Dissatisfaction in the time it took Centrelink to process claims and to make and review decisions was not far behind.
Centrelink received 1136 fewer compliments, a drop of 18 per cent.
Centrelink and its parent department came under sustained criticism this year after an Australian National Audit Office report found nearly a quarter of the 57 million phone calls made to Centrelink last year went unanswered.
The number of calls blocked - those not allowed into the queuing system when it was handling large volumes - grew from 13 million in 2013-2014, to more than 22 million in 2014-2015.
Department secretary Kathryn Campbell hit back at the auditor's report earlier this year, saying waiting times on Centrelink's phone lines had improved by an average of 26 seconds to 16 minutes and 27 seconds.
In June Ms Campbell said it was not clear how many were abandoning calls after receiving the information they needed from pre-recorded messages.
Two smaller agencies run by DHS, Medicare and Child Support, which received about 35,000 pieces of customer feedback between them, both recorded improvements, according to the annual report.

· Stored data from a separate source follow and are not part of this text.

(* ===== verification/EngineStore.v ===== *)
(** * Engine v2: the two tables and the stores over them

    [database/typeorm-execution-store.ts], [database/typeorm-step-store.ts] and their two
    entities.  A table is a [gmap] keyed by the primary key; each store method is the
    effect of its statement, or of its transaction, on the tables.  The transactions take
    a lock on the execution row that serializes them with [failStep], so one transaction
    is one atomic step.

    What the tables enforce is part of the model: the primary keys, the unique key
    [(execution_id, node_id, iteration)] that [orIgnore] relies on, and the foreign key to
    the execution.  The ids [generateId] draws (uuidv7) and the finish time are arguments.
    The error the database raises when it rejects a statement is the parameter
    [queryFailed].  The [created_at] and [updated_at] columns are not modelled. *)

From stdpp Require Import base gmap strings pretty list fin_maps.
From Stdlib Require Import Ascii ZArith Lia.
From S2P Require Import Prelude.
From S2P Require Import JsCollections.
From S2P Require Import EngineTypes.
From S2P Require Import EngineGraph.
From S2P Require Import EngineLoops.
From S2P Require Import EngineSettlement.
Local Open Scope string_scope.

(** ** Rows *)

Record NewExecutionRecord := {
  ne_id : string;
  ne_workflowId : string;
  ne_status : ExecutionStatus;
  ne_mode : ExecutionMode;
  ne_graph : WorkflowGraph;
  ne_workflow : JsonValue;
  ne_triggerOutputs : option StepSlots;
  ne_callerContext : CallerContext;
}.

Record WorkflowExecution := {
  ex_record : NewExecutionRecord;
  ex_status : ExecutionStatus;
  finishedAt : option Z;
}.

(** What [loadExecution] returns: it names its columns, and [workflow] is not one. *)
Record ExecutionRecord := {
  er_id : string;
  er_workflowId : string;
  er_status : ExecutionStatus;
  er_mode : ExecutionMode;
  er_graph : WorkflowGraph;
  er_triggerOutputs : option StepSlots;
  er_callerContext : CallerContext;
}.

Record StepRecord := {
  sr_id : string;
  sr_executionId : string;
  sr_nodeId : string;
  sr_iteration : Z;
  sr_status : StepStatus;
  sr_outputs : option StepSlots;
  sr_error : option StepError;
}.

Record NewStepRecord := {
  ns_nodeId : string;
  ns_iteration : Z;
  ns_status : StepStatus;
  ns_outputs : option StepSlots;
}.

(** [{ id: string } & StepKey]. *)
Record CreatedStep := { cs_id : string; cs_key : StepKey }.

Record Db := {
  executions : gmap string WorkflowExecution;
  steps : gmap string StepRecord;
}.

Definition empty_db : Db := {| executions := ∅; steps := ∅ |}.

Definition sr_key (r : StepRecord) : StepKey := mkKey (sr_nodeId r) (sr_iteration r).

Definition set_executions (d : Db) (m : gmap string WorkflowExecution) : Db :=
  {| executions := m; steps := steps d |}.
Definition set_steps (d : Db) (m : gmap string StepRecord) : Db :=
  {| executions := executions d; steps := m |}.

(** ** [TypeOrmExecutionStore] *)

Section execution_store.
Context (queryFailed : EngineError).

(** [insert]: a second row with the same primary key is rejected. *)
Definition createExecution (d : Db) (record : NewExecutionRecord) : result unit * Db :=
  match executions d !! ne_id record with
  | Some _ => (Err queryFailed, d)
  | None =>
      (Ok tt, set_executions d
        (<[ne_id record := {| ex_record := record; ex_status := ne_status record; finishedAt := None |}]>
           (executions d)))
  end.
End execution_store.

Definition select_execution (id : string) (e : WorkflowExecution) : ExecutionRecord := {|
  er_id := id;
  er_workflowId := ne_workflowId (ex_record e);
  er_status := ex_status e;
  er_mode := ne_mode (ex_record e);
  er_graph := ne_graph (ex_record e);
  er_triggerOutputs := ne_triggerOutputs (ex_record e);
  er_callerContext := ne_callerContext (ex_record e);
|}.

Definition loadExecution (d : Db) (id : string) : result ExecutionRecord :=
  match executions d !! id with
  | Some e => Ok (select_execution id e)
  | None => Err (ExecutionNotFoundError id)
  end.

Definition transitionStatus (d : Db) (id : string) (from to : ExecutionStatus) : bool * Db :=
  match executions d !! id with
  | Some e =>
      if decide (ex_status e = from) then
        (true, set_executions d
          (<[id := {| ex_record := ex_record e; ex_status := to; finishedAt := finishedAt e |}]> (executions d)))
      else (false, d)
  | None => (false, d)
  end.

(** ['completed' | 'failed']. *)
Inductive FinishStatus := fin_completed | fin_failed.
Definition finish_status (s : FinishStatus) : ExecutionStatus :=
  match s with fin_completed => ex_completed | fin_failed => ex_failed end.

Definition finishExecution (d : Db) (id : string) (status : FinishStatus) (now : Z) : bool * Db :=
  match executions d !! id with
  | Some e =>
      if decide (ex_status e = ex_running) then
        (true, set_executions d
          (<[id := {| ex_record := ex_record e; ex_status := finish_status status;
                      finishedAt := Some now |}]> (executions d)))
      else (false, d)
  | None => (false, d)
  end.

(** ** [TypeOrmStepStore] *)

(** The rows of a table, in no particular order. *)
Definition table_rows (m : gmap string StepRecord) : list StepRecord := (map_to_list m).*2.

Definition CREATION_STATUSES : list StepStatus := [queued; completed; skipped].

Complaints about Medicare decreased by 2 per cent and compliments increased by 7 per cent.
Again problems with the phone service - including disconnections, engaged signals and wait times - topped the list of complaints.
This was followed by difficulties using the Medicare website, including items being unavailable online or hard to find.
Child support received 7 per cent less complaints while the number of compliments remained the same compared to the previous year.
The DHS report said responses to resolve complaints may include "an apology, an explanation of the policy, correcting a customer's record, review of a decision, case management, or referral to an external organisation".
DHS compensated less customers in 2014-15 for administrative errors.
The department paid 2820 customer compensation claims last financial year compared to 3101 in 2013–14.